Public Citizen's Brian Wolfman and Professor Erichson also comment. Class certification issues are still pending for classes seeking medical monitoring relief and "consumer fraud" damages.
As the W$J reports, Merck has won another one.
A federal jury on Wednesday cleared Merck of liability for a 2003 nonfatal heart attack suffered by a Utah bank manager who had taken Vioxx for more than 10 months.
Charles Mason, a 64-year-old from Salt Lake County, Utah, switched to Vioxx after years of taking anti-inflammatory drugs because of back pain. He was seeking about $690,000 in lost wages and other damages.
Merck attorneys, in closing arguments Wednesday, said Vioxx had nothing to do with Mr. Mason's heart attack because he took the once-popular painkiller for less than a year and stopped taking it four days before his heart attack.

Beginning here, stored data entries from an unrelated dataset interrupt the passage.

(** * Notions used to state the properties *)

(** How many of the three distances are within the threshold. *)
Definition votes (self : ImageProcessor) (hash1 hash2 : hashes) : nat :=
  length (List.filter (λ d, (d <=? hash_threshold self)%Z)
            [hash_sub (h_phash hash1) (h_phash hash2);
             hash_sub (h_dhash hash1) (h_dhash hash2);
             hash_sub (h_whash hash1) (h_whash hash2)]).

(** No file occurs in two groups of the list. *)
Fixpoint pairwise_disjoint (gs : list (list Path)) : Prop :=
  match gs with
  | [] => True
  | g :: rest => Forall (λ g', g ## g') rest ∧ pairwise_disjoint rest
  end.

(** What the outer loop of the similarity step maintains on
    [(similar_groups, processed)]: every group so far lies inside [processed]
    and inside the hashed files, has at least two members, none repeated,
    and no two groups share a file. *)
Definition outer_inv (image_hashes : Dict.t Path hashes)
    (st : list (list Path) * gset Path) : Prop :=
  Forall (λ g, (∀ f, f ∈ g → f ∈ st.2 ∧ f ∈ Dict.keys image_hashes)
               ∧ 1 < length g ∧ NoDup g) st.1
  ∧ pairwise_disjoint st.1.

(** * Scenarios *)

(** A toy imaging library: the digest of a file is its bytes read as a string,
    an image is the first byte of its file, every image is 10 by 10, and the
    three perceptual hashes are that byte. *)
Definition toy_imaging : Imaging :=
  {| Image := byte;
     md5_hexdigest := String.string_of_list_byte;
     image_open := λ c, match c with
                        | b :: _ => Ok b
                        | [] => Raise "cannot identify image file"
                        end;
     image_size := λ _, (10, 10)%Z;
     imagehash_phash := Byte.to_N;
     imagehash_dhash := Byte.to_N;
     imagehash_whash := Byte.to_N |}.

(** Four pictures in one folder: [a] and [b] are byte-identical, [c] is
    3 bits away from them, and [d] is 5 bits away from [c] and 8 from [a]. *)
Definition pic_a : Path := ["pics"; "a.jpg"].
Definition pic_b : Path := ["pics"; "b.jpg"].
Definition pic_c : Path := ["pics"; "c.jpg"].
Definition pic_d : Path := ["pics"; "d.jpg"].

Mr. Mason's attorney, Ed Blizzard, countered that the drug's effects didn't go away between the Monday that Mason began taking a different painkiller for chest pains and the Friday of his heart attack.

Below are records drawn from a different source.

(** The state of the UTF-8 decoder. *)
Record Utf8 := mkUtf8 {
  code_point : Z;
  bytes_seen : Z;
  bytes_needed : Z;
  lower_boundary : Z;
  upper_boundary : Z;
}.

Definition utf8_initial : Utf8 := mkUtf8 0 0 0 0x80 0xBF.

(** A byte read when no bytes are needed: what it emits and the state it
    leaves. *)
Definition utf8_lead (byte : Z) : list Z * Utf8 :=
  if in_range 0x00 0x7F byte then ([byte], utf8_initial)
  else if in_range 0xC2 0xDF byte then
    ([], mkUtf8 (Z.land byte 0x1F) 0 1 0x80 0xBF)
  else if in_range 0xE0 0xEF byte then
    ([], mkUtf8 (Z.land byte 0xF) 0 2
           (if byte =? 0xE0 then 0xA0 else 0x80)
           (if byte =? 0xED then 0x9F else 0xBF))
  else if in_range 0xF0 0xF4 byte then
    ([], mkUtf8 (Z.land byte 0x7) 0 3
           (if byte =? 0xF0 then 0x90 else 0x80)
           (if byte =? 0xF4 then 0x8F else 0xBF))
  else ([REPLACEMENT], utf8_initial).

Fixpoint utf8_decode_from (st : Utf8) (bytes : list Z) : list Z :=
  match bytes with
  | [] => if bytes_needed st =? 0 then [] else [REPLACEMENT]
  | byte :: rest =>
      if bytes_needed st =? 0 then
        let '(out, st') := utf8_lead byte in out ++ utf8_decode_from st' rest
      else if negb (in_range (lower_boundary st) (upper_boundary st) byte) then
        (* the byte is put back and read again from the initial state *)
        let '(out, st') := utf8_lead byte in
        REPLACEMENT :: out ++ utf8_decode_from st' rest
      else
        let cp := Z.lor (Z.shiftl (code_point st) 6) (Z.land byte 0x3F) in
        let seen := bytes_seen st + 1 in
        if seen =? bytes_needed st
        then cp :: utf8_decode_from utf8_initial rest
        else utf8_decode_from (mkUtf8 cp seen (bytes_needed st) 0x80 0xBF) rest
  end.

Definition strip_bom (cps : list Z) : list Z :=
  match cps with
  | cp :: rest => if cp =? BOM then rest else cps
  | [] => []
  end.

Maggie Fox has the story for Reuters. You may recall that plaintiffs' lawyers have been dragging Merck over the coals for daring to suggest that a likely hypothesis for the statistically significant difference between Vioxx and naproxen in its VIGOR study was because of the cardioprotective effect of naproxen.

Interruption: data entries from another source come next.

(** The outcome of each fold that recomputes the view, by projections. *)
Lemma Update_backgroundRefresh (now : Time) (m : Model) (new : list Repo) :
  exists m',
    Update now m (backgroundRefreshMsg (Some new)) = Some (m', [])
    /\ repos m' = restore_selection (selected_names (repos m)) new
    /\ filteredRepos m' = filtered_view now (repos m') (filterOpts m).
Proof.
  set (m1 := applyFilters now
               (set_repos
                  (restore_selection (selected_names (repos m))
                                     (repos (set_repos new m)))
                  (set_repos new m))).
  exists (set_message
            (sprintf_d "Refreshed " (len (repos m1)) " repositories") m1).
  split; [reflexivity|].
  change (repos (set_message ?s m1)) with (repos m1).
  change (filteredRepos (set_message ?s m1)) with (filteredRepos m1).
  unfold m1. rewrite applyFilters_repos, applyFilters_filteredRepos.
  split; reflexivity.
Qed.


Lemma Update_reposLoaded (now : Time) (m : Model)
    (rs : option (list Repo)) (user : string) :
  exists m',
    Update now m (reposLoadedMsg rs user) = Some (m', [])
    /\ repos m' = elems rs
    /\ filteredRepos m' = filtered_view now (elems rs) (filterOpts m).
Proof.
  set (m1 := applyFilters now
               (set_client true
                  (set_username user
                     (set_repos (elems rs) (set_loading false m))))).
  exists (set_message
            (sprintf_d "Loaded " (len (repos m1)) " repositories") m1).
  split; [reflexivity|].
  change (repos (set_message ?s m1)) with (repos m1).
  change (filteredRepos (set_message ?s m1)) with (filteredRepos m1).
  unfold m1. rewrite applyFilters_repos, applyFilters_filteredRepos.
  split; reflexivity.
Qed.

You might not know that there have been twenty Vioxx cases scheduled for trial by now—nearly every press account scorecard lists only the ten that have gone to verdict or those ten minus the Humeston defense verdict that was mysteriously overturned by Judge Higbee. The real total is 16-4: five cases were dismissed with prejudice by Judge Fallon, and five more were withdrawn by plaintiffs' attorneys before they could result in losses, six resulted in defense jury verdicts, and four in plaintiff jury verdicts, though all of those have strong appellate grounds for, among other things, violations of state and federal expert testimony standards. The West Virginia Record has an excellent interview with Merck defense attorney Ted Mayer. ("Vioxx cases not all big payoffs," Nov. 8).
As we noted on Mar. 21, the much ballyhooed FDA statement on pre-emption in the preamble of its warnings regulations had no more force of law than the amicus briefs it had been filing for several years, and thus could continue to be disregarded by judges indifferent to the public policy implications. Attorney Stephanie A. Scharf, writing for Law.com, notes that that is precisely what has happened in several cases, as courts disagree on whether to apply the FDA position. The matter could go to the Supreme Court, as the differing positions percolate up the appellate ladder. The first appellate court to rule, the Second Circuit, decided against applying the FDA standards in Desiano v. Warner-Lambert et al.